▸ Required action
Search the entries for the string "declared" and give the number of lines that hold it, nothing more.

Stored items
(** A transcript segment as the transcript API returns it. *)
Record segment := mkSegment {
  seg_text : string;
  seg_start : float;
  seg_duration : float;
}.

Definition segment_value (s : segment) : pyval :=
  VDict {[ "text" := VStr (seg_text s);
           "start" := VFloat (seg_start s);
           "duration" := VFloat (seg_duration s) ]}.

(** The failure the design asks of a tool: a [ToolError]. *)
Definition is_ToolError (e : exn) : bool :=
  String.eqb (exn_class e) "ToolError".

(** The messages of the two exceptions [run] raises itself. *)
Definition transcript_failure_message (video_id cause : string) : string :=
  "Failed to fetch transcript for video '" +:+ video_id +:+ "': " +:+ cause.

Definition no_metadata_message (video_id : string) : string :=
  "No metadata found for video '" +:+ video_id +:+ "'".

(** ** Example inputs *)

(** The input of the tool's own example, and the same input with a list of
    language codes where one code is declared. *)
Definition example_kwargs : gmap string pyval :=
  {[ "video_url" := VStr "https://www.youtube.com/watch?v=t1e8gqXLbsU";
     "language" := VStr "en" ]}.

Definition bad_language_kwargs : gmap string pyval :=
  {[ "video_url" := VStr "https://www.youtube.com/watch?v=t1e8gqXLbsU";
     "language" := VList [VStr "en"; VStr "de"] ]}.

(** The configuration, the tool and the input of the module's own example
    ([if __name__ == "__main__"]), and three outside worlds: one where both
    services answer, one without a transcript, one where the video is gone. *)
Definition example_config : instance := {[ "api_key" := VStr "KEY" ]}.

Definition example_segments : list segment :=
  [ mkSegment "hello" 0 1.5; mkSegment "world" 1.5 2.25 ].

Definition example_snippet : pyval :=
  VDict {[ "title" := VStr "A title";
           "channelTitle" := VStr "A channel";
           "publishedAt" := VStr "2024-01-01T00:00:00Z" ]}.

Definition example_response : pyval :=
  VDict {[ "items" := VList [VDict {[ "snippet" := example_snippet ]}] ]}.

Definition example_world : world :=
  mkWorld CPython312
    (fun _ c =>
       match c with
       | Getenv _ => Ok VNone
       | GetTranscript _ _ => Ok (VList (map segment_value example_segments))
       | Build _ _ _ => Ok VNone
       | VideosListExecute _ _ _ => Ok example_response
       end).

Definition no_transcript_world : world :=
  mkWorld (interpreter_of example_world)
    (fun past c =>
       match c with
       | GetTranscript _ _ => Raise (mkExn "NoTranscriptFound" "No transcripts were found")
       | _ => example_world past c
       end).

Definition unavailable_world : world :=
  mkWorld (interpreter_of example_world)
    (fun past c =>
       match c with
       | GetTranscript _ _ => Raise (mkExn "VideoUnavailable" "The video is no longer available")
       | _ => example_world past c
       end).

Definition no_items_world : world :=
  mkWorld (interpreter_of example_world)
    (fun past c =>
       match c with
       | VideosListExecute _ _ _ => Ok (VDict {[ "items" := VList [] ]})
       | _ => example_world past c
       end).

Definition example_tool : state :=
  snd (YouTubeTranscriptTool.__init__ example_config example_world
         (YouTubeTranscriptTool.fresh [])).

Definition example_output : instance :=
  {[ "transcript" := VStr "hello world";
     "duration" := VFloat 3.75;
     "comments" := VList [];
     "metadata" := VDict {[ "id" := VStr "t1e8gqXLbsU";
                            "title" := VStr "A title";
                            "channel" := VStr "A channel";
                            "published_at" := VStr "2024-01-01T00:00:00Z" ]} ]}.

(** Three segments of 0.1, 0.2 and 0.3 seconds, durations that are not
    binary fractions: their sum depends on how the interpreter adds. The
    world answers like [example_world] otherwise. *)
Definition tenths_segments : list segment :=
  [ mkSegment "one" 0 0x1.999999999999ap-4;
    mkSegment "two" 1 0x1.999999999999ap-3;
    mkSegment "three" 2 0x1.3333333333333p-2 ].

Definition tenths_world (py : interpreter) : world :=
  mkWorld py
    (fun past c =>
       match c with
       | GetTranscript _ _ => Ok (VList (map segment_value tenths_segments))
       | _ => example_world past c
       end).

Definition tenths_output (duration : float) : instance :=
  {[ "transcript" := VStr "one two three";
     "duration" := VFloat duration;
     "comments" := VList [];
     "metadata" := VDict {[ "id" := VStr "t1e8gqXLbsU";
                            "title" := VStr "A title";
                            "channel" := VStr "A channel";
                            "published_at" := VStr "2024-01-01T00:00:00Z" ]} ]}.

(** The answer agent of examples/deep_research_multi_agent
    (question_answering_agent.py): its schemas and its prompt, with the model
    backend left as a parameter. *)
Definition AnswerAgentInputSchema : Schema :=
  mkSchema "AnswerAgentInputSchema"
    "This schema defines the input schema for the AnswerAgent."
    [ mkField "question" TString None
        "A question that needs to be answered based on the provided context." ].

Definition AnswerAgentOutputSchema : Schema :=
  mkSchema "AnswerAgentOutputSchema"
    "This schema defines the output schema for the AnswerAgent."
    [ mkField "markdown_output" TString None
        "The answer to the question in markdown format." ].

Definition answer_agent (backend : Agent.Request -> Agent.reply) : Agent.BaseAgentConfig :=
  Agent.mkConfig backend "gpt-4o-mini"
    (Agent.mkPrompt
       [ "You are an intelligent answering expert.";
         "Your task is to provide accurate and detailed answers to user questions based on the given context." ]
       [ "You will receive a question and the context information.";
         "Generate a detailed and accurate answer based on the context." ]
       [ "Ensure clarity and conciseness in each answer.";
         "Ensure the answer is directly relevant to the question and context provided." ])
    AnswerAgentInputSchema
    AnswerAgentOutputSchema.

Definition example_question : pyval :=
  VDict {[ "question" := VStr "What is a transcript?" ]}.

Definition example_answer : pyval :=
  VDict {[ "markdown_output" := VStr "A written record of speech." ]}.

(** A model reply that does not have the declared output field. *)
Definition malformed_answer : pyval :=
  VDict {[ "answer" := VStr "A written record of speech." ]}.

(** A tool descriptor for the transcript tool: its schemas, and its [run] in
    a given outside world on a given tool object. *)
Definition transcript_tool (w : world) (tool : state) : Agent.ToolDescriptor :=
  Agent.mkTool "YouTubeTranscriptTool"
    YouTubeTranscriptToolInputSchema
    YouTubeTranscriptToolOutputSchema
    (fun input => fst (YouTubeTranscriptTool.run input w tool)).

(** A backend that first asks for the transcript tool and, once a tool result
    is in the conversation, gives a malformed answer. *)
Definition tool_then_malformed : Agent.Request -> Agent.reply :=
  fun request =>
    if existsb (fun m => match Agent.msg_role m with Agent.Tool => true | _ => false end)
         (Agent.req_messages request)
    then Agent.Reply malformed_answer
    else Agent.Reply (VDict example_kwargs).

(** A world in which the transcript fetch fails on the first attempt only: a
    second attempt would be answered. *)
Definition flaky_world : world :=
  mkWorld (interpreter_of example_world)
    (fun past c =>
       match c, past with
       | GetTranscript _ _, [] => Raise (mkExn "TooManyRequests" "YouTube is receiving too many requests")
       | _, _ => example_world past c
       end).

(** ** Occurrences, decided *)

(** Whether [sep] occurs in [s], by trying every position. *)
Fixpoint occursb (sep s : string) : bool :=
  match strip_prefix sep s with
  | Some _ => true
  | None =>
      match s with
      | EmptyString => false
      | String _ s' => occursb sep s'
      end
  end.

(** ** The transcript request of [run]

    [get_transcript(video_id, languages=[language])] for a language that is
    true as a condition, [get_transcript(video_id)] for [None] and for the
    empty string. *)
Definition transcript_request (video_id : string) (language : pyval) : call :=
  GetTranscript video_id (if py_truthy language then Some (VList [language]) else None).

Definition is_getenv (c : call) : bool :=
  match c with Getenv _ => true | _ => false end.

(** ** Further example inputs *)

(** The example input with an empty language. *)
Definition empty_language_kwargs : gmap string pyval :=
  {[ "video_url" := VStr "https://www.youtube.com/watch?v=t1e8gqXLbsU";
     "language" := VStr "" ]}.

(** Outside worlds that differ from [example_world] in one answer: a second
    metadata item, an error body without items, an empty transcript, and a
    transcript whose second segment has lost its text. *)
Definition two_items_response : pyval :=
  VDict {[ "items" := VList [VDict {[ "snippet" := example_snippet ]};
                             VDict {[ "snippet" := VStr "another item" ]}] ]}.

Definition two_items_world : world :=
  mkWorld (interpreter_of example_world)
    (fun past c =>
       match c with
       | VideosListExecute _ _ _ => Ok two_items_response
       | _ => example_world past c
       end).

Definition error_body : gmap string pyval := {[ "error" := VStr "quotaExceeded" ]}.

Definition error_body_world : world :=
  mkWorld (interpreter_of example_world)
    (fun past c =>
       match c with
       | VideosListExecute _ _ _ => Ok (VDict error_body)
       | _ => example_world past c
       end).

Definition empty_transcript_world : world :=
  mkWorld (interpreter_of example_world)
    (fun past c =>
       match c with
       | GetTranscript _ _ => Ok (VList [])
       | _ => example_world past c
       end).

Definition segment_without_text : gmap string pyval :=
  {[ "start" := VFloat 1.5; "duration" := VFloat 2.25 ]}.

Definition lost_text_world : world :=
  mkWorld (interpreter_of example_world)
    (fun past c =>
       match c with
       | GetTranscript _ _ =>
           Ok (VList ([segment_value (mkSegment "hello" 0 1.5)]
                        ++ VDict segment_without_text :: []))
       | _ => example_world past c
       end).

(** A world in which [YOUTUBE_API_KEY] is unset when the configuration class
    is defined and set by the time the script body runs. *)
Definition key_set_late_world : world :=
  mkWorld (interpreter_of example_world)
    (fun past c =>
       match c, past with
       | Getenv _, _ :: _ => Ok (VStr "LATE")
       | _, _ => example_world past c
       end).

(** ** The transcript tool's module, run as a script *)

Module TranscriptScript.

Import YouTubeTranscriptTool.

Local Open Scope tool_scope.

==

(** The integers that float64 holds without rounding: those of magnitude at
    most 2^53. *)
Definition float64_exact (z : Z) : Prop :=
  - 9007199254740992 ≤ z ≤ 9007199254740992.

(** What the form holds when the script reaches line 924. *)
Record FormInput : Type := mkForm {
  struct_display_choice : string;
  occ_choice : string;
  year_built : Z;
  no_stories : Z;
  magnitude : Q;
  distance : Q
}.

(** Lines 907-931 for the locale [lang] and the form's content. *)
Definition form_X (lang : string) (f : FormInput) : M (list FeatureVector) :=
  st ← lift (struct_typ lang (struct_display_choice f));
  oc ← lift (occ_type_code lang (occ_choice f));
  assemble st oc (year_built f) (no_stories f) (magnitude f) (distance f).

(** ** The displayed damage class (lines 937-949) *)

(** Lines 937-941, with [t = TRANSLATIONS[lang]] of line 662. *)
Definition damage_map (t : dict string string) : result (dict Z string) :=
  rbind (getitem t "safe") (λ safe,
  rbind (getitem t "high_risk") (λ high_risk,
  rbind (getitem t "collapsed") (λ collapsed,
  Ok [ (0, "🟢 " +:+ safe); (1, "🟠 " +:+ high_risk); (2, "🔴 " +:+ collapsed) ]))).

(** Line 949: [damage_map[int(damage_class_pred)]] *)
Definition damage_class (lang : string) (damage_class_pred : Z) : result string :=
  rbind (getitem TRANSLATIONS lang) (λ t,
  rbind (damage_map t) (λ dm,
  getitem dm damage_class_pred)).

▸ Response to the exercise
2